2. On use of circumstantial evidence and police-led confessions
The Court’s disapproval of:
- stretching the “last seen” theory beyond its legitimate bounds,
- treating police-station confessions as admissible through civilian witnesses, and
- misusing Section 27 for routine seizures,
sends a clear signal:
- Courts must strictly enforce evidentiary safeguards;
- Investigating officers should not attempt to paper over weak investigation by dressing up inadmissible material as Section 27 recoveries or third-party confessions;
- Even in heinous crimes (rape–murder), the ends do not justify the means – convictions must rest on legally sound evidence.
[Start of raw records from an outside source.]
(* ===== verification/ApiOAuth.v ===== *)
(** * Logging in through an OAuth provider ([internal/api/oauth.go],
    [internal/auth/slack/provider.go])

    The provider is an interface; Slack's implementation is over the answers of its two
    HTTP endpoints.  The outside also supplies Unicode case mapping and the folding of
    accents ([NameText]). *)

From Stdlib Require Import ZArith Lia List Bool String Ascii.
From stdpp Require Import base list gmap strings relations.
From S2P Require Import Prelude GoStrings Encoding Models Revocation RateLimit AuthCache GrantStore Crypto Accounts ApiKeys AccountSafety AccountTheorems Servers LoginTracker Endpoints ApiBase ApiAuth ApiUsers ApiDevice ApiGroups ApiGrants ApiRoutes ApiSafety.

Open Scope string_scope.
Open Scope Z_scope.
Open Scope api_scope.

(** ** Providers *)

Record OAuthUser := {
  ou_ProviderID : string;
  ou_Email : string;
  ou_DisplayName : string;
  ou_TeamID : string;
  ou_TeamName : string;
  ou_AvatarURL : string;
  ou_RawData : string
}.

Inductive oauth_error := ErrWrongWorkspace | ErrUnexpectedStatus | ErrSlackAPI (text : string) | ErrTransport | ErrDecoding.

Record OAuthProvider := {
  pr_Name : string;
  pr_AuthorizeURL : string -> string -> string;         (* state, redirect URI *)
  pr_ExchangeCode : string -> string -> res oauth_error OAuthUser
}.

Module Slack.
Record tokenResponse := { tk_OK : bool; tk_AccessToken : string; tk_Error : string }.
Record userInfoResponse := {
  ui_OK : bool;
  ui_Sub : string;
  ui_Name : string;
  ui_Email : string;
  ui_Picture : string;
  ui_TeamID : string;
  ui_TeamName : string;
  ui_Error : string
}.

Record Provider := { sp_clientID : string; sp_clientSecret : string; sp_teamID : string }.

(** [url.Values.Encode], the keys in order. *)
Fixpoint encode_values (l : list (string * string)) : string :=
  match l with
  | [] => ""
  | [(k, v)] => QueryEscape k ++ "=" ++ QueryEscape v
  | (k, v) :: l => QueryEscape k ++ "=" ++ QueryEscape v ++ "&" ++ encode_values l
  end.

Definition defaultAuthorizeURL := "https://slack.com/openid/connect/authorize".

Definition AuthorizeURL (p : Provider) (state redirectURI : string) : string :=
  defaultAuthorizeURL ++ "?" ++ encode_values
    ([("client_id", sp_clientID p); ("redirect_uri", redirectURI); ("response_type", "code"); ("scope", "openid email profile");
      ("state", state)] ++ if String.eqb (sp_teamID p) "" then [] else [("team", sp_teamID p)])%list.

Section Exchange.
(** The endpoints: no answer, or a status and the decoded body when it decodes; and
    [json.Marshal] of the user info. *)
Variable token_endpoint : string -> option (Z * option tokenResponse).
Variable userinfo_endpoint : string -> option (Z * option userInfoResponse).
Variable marshal : userInfoResponse -> string.

Definition answered {A} (r : option (Z * option A)) : res oauth_error A :=
  match r with
  | None => Err ErrTransport
  | Some (status, body) =>
      guard! status =? 200 else ErrUnexpectedStatus in
      match body with Some a => Ok a | None => Err ErrDecoding end
  end.

Definition exchangeToken (p : Provider) (code redirectURI : string) : res oauth_error string :=
  let! r := answered (token_endpoint (encode_values
              [("client_id", sp_clientID p); ("client_secret", sp_clientSecret p); ("code", code); ("redirect_uri", redirectURI)])) in
  guard! tk_OK r else ErrSlackAPI (tk_Error r) in
  Ok (tk_AccessToken r).

Definition fetchUserInfo (accessToken : string) : res oauth_error userInfoResponse :=
  let! r := answered (userinfo_endpoint ("Bearer " ++ accessToken)) in
  guard! ui_OK r else ErrSlackAPI (ui_Error r) in
  Ok r.

Definition ExchangeCode (p : Provider) (code redirectURI : string) : res oauth_error OAuthUser :=
  let! token := exchangeToken p code redirectURI in
  let! userInfo := fetchUserInfo token in
  guard! String.eqb (sp_teamID p) "" || String.eqb (ui_TeamID userInfo) (sp_teamID p) else ErrWrongWorkspace in
  Ok {| ou_ProviderID := ui_Sub userInfo; ou_Email := ui_Email userInfo; ou_DisplayName := ui_Name userInfo;
        ou_TeamID := ui_TeamID userInfo; ou_TeamName := ui_TeamName userInfo; ou_AvatarURL := ui_Picture userInfo;
        ou_RawData := marshal userInfo |}.

Definition NewProvider (p : Provider) : OAuthProvider :=
  {| pr_Name := "slack"; pr_AuthorizeURL := AuthorizeURL p; pr_ExchangeCode := ExchangeCode p |}.
End Exchange.
End Slack.

(** ** User names *)

Class NameText := { lower_name : string -> string; foldAccents : string -> string }.
(** *** Rows *)

Definition writeCreateServerError (err : server_error) : Response :=
  match err with
  | ErrTargetMatchesStorage => writeError StatusBadRequest ErrCodeTargetMatchesSelf "target database cannot match DBBat storage database"
  | ErrServerViaNotSSH | ErrServerViaCycle => writeError StatusBadRequest ErrCodeValidationError (rq_text e)
  | ErrServerNameConflict => writeError StatusConflict ErrCodeDuplicateName (rq_text e)
  | _ => writeInternalError
  end.

Definition valid_create (req : option CreateDatabaseRequest) : H CreateDatabaseRequest :=
  do! req := bound (bind (fun r => nonempty (cd_Name r) && nonempty (cd_Host r) && nonempty (cd_Username r)) req)
               ("invalid request: " ++ rq_text e) in
  let demo := match ac_config cfg with
              | Some c => ValidateDemoTarget c (cd_Username req) (cd_Password req) (cd_Host req) (cd_DatabaseName req)
              | None => ""
              end in
  refuse! nonempty demo with writeError StatusForbidden ErrCodeForbidden demo in
  let req := if String.eqb (cd_Protocol req) "" then with_protocol req ProtocolPostgreSQL (cd_OracleServiceName req) (cd_SSLMode req) else req in
  refuse! negb (isSupportedProtocol (cd_Protocol req))
    with writeError StatusBadRequest ErrCodeValidationError "protocol must be one of: postgresql, oracle, mysql, mariadb, mongodb, ssh" in
  refuse! cd_Port req =? 0
    with writeError StatusBadRequest ErrCodeValidationError
           ("port is required (suggested default for " ++ cd_Protocol req ++ ": " ++ FormatInt (defaultPortFor (cd_Protocol req)) ++ ")") in
  match validateCreateProtocolFields req with
  | Ok req => hret req
  | Err msg => stop (writeError StatusBadRequest ErrCodeValidationError msg)
  | Panic => stop recovered
  end.

Definition handleCreateDatabase (c : Ctx) (req : option CreateDatabaseRequest) : H Response :=
  do! req := valid_create req in
  do! currentUser := deref (cx_user c) in
  do! result := or_stop (exec_servers (fun d => CreateServer storageDSN (rq_sql e 41) (rq_sql e 40) d
                  (requested_server req (u_UID currentUser)) (ac_encryptionKey cfg) (rq_uid e 0) (rq_rnd e 0) (rq_rnd e 1, rq_rnd e 2)
                  (rq_now e 10) (rq_now e 11))) writeCreateServerError in
  do! _ := audit e 30 "database.created" None (Some (u_UID currentUser))
             (JsonObj [("host", JsonStr (d_Host result)); ("name", JsonStr (d_Name result)); ("port", JsonNum (d_Port result))]) in
  do! test := maybeInlineConnectionTest c (cd_TestConnection req) (d_UID result) in
  hret (successResponse (BDatabase (with_test (toDatabaseResponse result) test))).

Definition handleListDatabases (c : Ctx) : H Response :=
  do! currentUser := deref (cx_user c) in
  if IsAdmin currentUser then
    do! databases := or_stop (query_servers (ListServers (rq_sql e 10 0%nat))) (fun _ => writeInternalError) in
    hret (successResponse (BDatabases (map toDatabaseResponse databases)))
  else
    do! databases := or_stop (query_servers (ListListableServers (rq_sql e 10 0%nat))) (fun _ => writeInternalError) in
    hret (successResponse (BLimiteds (map toDatabaseLimitedResponse databases))).

Definition no_access : Response := writeError StatusForbidden ErrCodeForbidden "no access to this database".
Definition database_not_found : Response := writeError StatusNotFound ErrCodeNotFound "database not found".

Definition handleGetDatabase (c : Ctx) (param : option uuid) : H Response :=
  do! uid := bound param "invalid database UID" in
  do! db := or_stop (get_server 10 uid) (fun _ => database_not_found) in
  do! currentUser := deref (cx_user c) in
  if IsAdmin currentUser then hret (successResponse (BDatabase (toDatabaseResponse db)))
  else if IsViewer currentUser then hret (successResponse (BLimited (toDatabaseLimitedResponse db)))
  else if IsConnector currentUser then
    do! _ := or_stop (query_grants (fun d => GetActiveGrant (rq_sql e 11) d (u_UID currentUser) uid (rq_now e 10))) (fun _ => no_access) in
    hret (successResponse (BLimited (toDatabaseLimitedResponse db)))
  else stop no_access.

(** [Username], [Password], [Host] and [DatabaseName] all absent. *)
Definition no_credentials (u : ServerUpdate) : bool :=
  match su_Username u, su_Password u, su_Host u, su_DatabaseName u with None, None, None, None => true | _, _, _, _ => false end.

Definition validateDemoModeUpdate (db : Server) (u : ServerUpdate) : string :=
  match ac_config cfg with
  | None => ""
  | Some c =>
      if negb (IsDemoMode cfg) || no_credentials u then ""
      else match GetDemoTarget c with
           | None => ""
           | Some t =>
               let username := default (d_Username db) (su_Username u) in
               let host := default (d_Host db) (su_Host u) in
               let database := default (d_DatabaseName db) (su_DatabaseName u) in
               match su_Password u with
               | Some password => ValidateDemoTarget c username password host database
               | None =>
                   if match su_Username u with Some _ => negb (String.eqb username (dt_Username t)) | None => false end then only_demo t
                   else if match su_Host u with Some _ => negb (String.eqb host (dt_Host t)) | None => false end then only_demo t
                   else if match su_DatabaseName u with Some _ => negb (String.eqb database (dt_Server t)) | None => false end then only_demo t
                   else ""
               end
           end
  end.

Definition update_error (err : server_error) : Response :=
  match err with
  | ErrTargetMatchesStorage => writeError StatusBadRequest ErrCodeTargetMatchesSelf "target database cannot match DBBat storage database"
  | ErrServerNotFound => database_not_found
  | ErrServerViaNotSSH | ErrServerViaCycle => writeError StatusBadRequest ErrCodeValidationError (rq_text e)
  | _ => writeInternalError
  end.

(** In demo mode. *)
Definition check_demo_update (uid : uuid) (u : ServerUpdate) : H unit :=
  if IsDemoMode cfg && negb (no_credentials u) then
    do! db := or_stop (get_server 10 uid) (fun _ => database_not_found) in
    let msg := validateDemoModeUpdate db u in
    refuse! nonempty msg with writeError StatusForbidden ErrCodeForbidden msg in
    hret tt
  else hret tt.
Lemma decodeRowValue_Panic {GT : GoText} types col b :
  decodeRowValue types col b = Panic <-> types !! col = Some OracleTypeNUMBER /\ b = [102].
Proof.
  unfold decodeRowValue. destruct (decodeOracleRawValue_total b) as [raw Er].
  destruct (types !! col) as [t|] eqn:Et; [|rewrite Er; naive_solver]. destruct (Z.eqb_spec t OracleTypeNUMBER) as [->|Hn].
  - rewrite <- formatOracleNumber_Panic. destruct (formatOracleNumber b) as [[s|]|[]|]; cbn [rbind]; rewrite ?Er; naive_solver.
  - split; [|by intros [[= ->] _]].
    destruct (_ || _); [destruct (decodeOracleBinaryFloatString b); [done|by rewrite Er]|]. destruct (_ || _); [done|]. by rewrite Er.
Qed.

(** ** Witnesses *)

Lemma number_text_exact_witness : exists s n k, formatOracleNumber [62; 98; 102] = Ok (Some s) /\ decimal s = Some (n, k) /\ 0 <= k /\
  n * 10 ^ Z.max 0 (- 0) = -3 * 10 ^ (Z.max 0 0 + k).
Proof. apply (number_text_exact [62; 98; 102]); [by apply wf_bytes_check|reflexivity]. Defined.
Lemma readCompressedInt_enc size v rest : (0 < size <= 8)%nat -> 0 <= v < 256 ^ Z.of_nat size -> v < 2 ^ 63 ->
  readCompressedInt (enc_int size v ++ rest)%list = Some (v, rest).
Proof.
  intros Hs Hv H63. unfold enc_int. rewrite <- app_comm_cons. cbn [readCompressedInt].
  rewrite (proj2 (Z.eqb_neq _ _)) by lia. rewrite (proj2 (Z.ltb_ge 8 _)) by lia.
  rewrite (proj2 (Z.ltb_ge _ _)) by (rewrite zlen_app, zlen_be_put; pose proof (zlen_nonneg rest); lia). cbn [orb].
  rewrite Nat2Z.id, take_app_length', drop_app_length' by (by rewrite length_be_put).
  rewrite be_get_put, Z.mod_small by lia. unfold i64. by rewrite sint_small by lia.
Qed.

Fixpoint enc_ints (fields : list (nat * Z)) : bytes :=
  match fields with [] => [] | (size, v) :: fields => (enc_int size v ++ enc_ints fields)%list end.

Definition field_ok (maxSize : Z) (f : nat * Z) : Prop :=
  (0 < f.1)%nat /\ Z.of_nat f.1 <= maxSize /\ 0 <= f.2 < 256 ^ Z.of_nat f.1 /\ f.2 < 2 ^ 63.

Lemma oer_fields_enc rest : forall sizes fields, Forall2 field_ok sizes fields -> Forall (fun m => m <= 8) sizes ->
  oer_fields sizes (enc_ints fields ++ rest)%list = Some (map snd fields, rest).
Proof.
  induction 1 as [|m [size v] sizes fields (H1 & H2 & H3 & H4) _ IH]; intros Hm; inversion Hm; subst; [done|].
  cbn [oer_fields enc_ints fst snd map] in *. rewrite <- app_assoc, readCompressedInt_enc by lia.
  rewrite (proj2 (Z.ltb_ge _ _)), IH by (done || (unfold enc_int; rewrite zlen_app, zlen_cons, zlen_be_put; lia)). done.
Qed.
Importantly, the Supreme Court:
- Affirmed the conviction under IPC only after excluding these tainted circumstances,
- And expressly stated that its confirmation “may not be understood as having approved” the flawed reasoning of the High Court.
This preserves the integrity of precedent and ensures that such flawed reasoning is not inadvertently elevated to binding law through the doctrine of merger.
3. On sentencing policy in heinous offences
By reducing a whole-life sentence to a 25-year non-remittable term, the Court:
- acknowledges the gravity of the crime but preserves a window for eventual reformation and reintegration,
- reinforces that even in heinous crimes, punishment must remain proportionate and not wholly extinguish hope of change, unless truly warranted.
Future sentencing in rape–murder cases is likely to:
- Continue to use the “special category” of fixed non-remittable terms (20/25/30 years) as a middle ground between death and standard life with early remission;
- Be more attentive to individualised mitigating factors: age, background, antecedents, conduct in custody, prospects of reformation.
4. On legal aid and parity among co-accused
The direction to extend legal aid to co-accused who have not appealed:
- Signals the Supreme Court’s willingness to intervene suo motu to correct systemic inequities,
- May encourage Legal Services Authorities to more proactively track long-term convicts who may have missed appellate remedies,
- Supports a more equitable criminal justice system, where the finality of conviction does not depend solely on personal access to counsel and resources.
VII. Conclusion
Shaik Shabuddin v. State of Telangana (2025 INSC 1449) is an important decision that:
- Reinforces that the SC/ST (Prevention of Atrocities) Act is a caste-specific protective statute – not a general aggravation for all offences against SC/ST victims – by insisting on proof of the accused’s knowledge of the victim’s caste and a caste-based nexus for Sections 3(1)(w)(i) and 3(2)(v).
- Reasserts classical safeguards of criminal evidence:
- caution in applying the “last seen together” theory,
- non-reliance on confessions in police custody, even when mediated through civilian “witnesses”, and
- strict enforcement of the limits of Section 27 on police-led recoveries.
- Demonstrates that a conviction for heinous offences can be sustained on robust, lawful circumstantial and forensic evidence without resorting to dubious shortcuts.
- Modulates sentencing by preferring a fixed 25-year non-remittable term over whole-life incarceration, thus harmonising retributive needs with the enduring constitutional value of reformation.
- Advances access to justice by directing legal aid to non-appealing co-accused, reflecting concern for fairness and parity in criminal adjudication.
Although marked “non-reportable”, the judgment’s careful analysis of the SC/ST Act’s mental element, its insistence on proper evidentiary standards, and its structured approach to sentencing are likely to be persuasive in future criminal cases involving caste-based allegations, circumstantial proof, and the calibration of penalties in serious sexual offences.